Task description -
Go through the data and report each line that holds the string "list".

Excerpted data -
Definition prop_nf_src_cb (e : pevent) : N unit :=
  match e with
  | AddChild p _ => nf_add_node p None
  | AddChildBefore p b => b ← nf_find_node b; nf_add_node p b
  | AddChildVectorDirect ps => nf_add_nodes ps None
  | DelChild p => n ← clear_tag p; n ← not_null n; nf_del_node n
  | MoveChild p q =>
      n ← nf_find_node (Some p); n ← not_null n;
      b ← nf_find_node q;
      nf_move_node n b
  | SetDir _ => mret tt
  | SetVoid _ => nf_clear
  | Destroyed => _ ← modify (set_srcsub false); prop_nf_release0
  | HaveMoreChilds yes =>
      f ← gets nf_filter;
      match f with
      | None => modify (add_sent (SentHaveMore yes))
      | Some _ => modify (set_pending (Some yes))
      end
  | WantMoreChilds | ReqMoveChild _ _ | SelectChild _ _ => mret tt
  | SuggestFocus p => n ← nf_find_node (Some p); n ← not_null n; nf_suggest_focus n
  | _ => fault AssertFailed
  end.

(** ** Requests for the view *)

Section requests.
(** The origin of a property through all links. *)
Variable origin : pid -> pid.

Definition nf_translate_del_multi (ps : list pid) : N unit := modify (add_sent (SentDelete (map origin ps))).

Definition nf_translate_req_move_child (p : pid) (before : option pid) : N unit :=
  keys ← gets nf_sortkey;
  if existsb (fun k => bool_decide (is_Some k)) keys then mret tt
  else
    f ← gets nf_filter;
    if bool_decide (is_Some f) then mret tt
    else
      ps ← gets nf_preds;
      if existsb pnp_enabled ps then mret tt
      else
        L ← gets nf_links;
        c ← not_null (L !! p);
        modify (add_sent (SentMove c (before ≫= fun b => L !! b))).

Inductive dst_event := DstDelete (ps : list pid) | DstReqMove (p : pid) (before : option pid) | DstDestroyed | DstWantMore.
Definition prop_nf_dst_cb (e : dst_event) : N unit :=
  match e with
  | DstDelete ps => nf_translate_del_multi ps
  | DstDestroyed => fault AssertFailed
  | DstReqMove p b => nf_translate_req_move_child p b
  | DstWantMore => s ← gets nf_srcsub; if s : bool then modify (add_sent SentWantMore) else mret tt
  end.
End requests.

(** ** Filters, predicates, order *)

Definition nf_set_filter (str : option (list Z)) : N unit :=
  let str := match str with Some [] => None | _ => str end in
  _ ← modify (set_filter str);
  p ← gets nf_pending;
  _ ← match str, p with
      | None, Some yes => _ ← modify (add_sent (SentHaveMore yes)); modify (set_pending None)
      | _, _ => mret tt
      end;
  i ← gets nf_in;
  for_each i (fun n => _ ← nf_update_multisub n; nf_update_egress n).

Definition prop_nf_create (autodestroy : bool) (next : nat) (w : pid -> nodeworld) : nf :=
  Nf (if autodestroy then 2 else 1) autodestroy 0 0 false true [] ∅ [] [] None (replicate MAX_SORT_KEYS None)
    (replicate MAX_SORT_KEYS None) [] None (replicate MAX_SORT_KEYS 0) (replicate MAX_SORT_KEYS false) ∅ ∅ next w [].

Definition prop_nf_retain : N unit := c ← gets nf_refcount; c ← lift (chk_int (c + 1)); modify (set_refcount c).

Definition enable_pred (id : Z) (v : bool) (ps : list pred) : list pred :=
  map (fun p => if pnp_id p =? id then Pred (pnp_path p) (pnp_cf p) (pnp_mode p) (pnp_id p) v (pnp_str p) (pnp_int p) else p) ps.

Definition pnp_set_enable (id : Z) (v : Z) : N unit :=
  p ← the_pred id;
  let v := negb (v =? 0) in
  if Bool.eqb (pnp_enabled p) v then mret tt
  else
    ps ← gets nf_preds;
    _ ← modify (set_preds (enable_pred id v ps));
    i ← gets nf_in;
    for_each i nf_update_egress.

Written answer -
Definition nf_translate_del_multi (ps : list pid) : N unit := modify (add_sent (SentDelete (map origin ps))).
Inductive dst_event := DstDelete (ps : list pid) | DstReqMove (p : pid) (before : option pid) | DstDestroyed | DstWantMore.
Definition nf_set_filter (str : option (list Z)) : N unit :=
Definition enable_pred (id : Z) (v : bool) (ps : list pred) : list pred :=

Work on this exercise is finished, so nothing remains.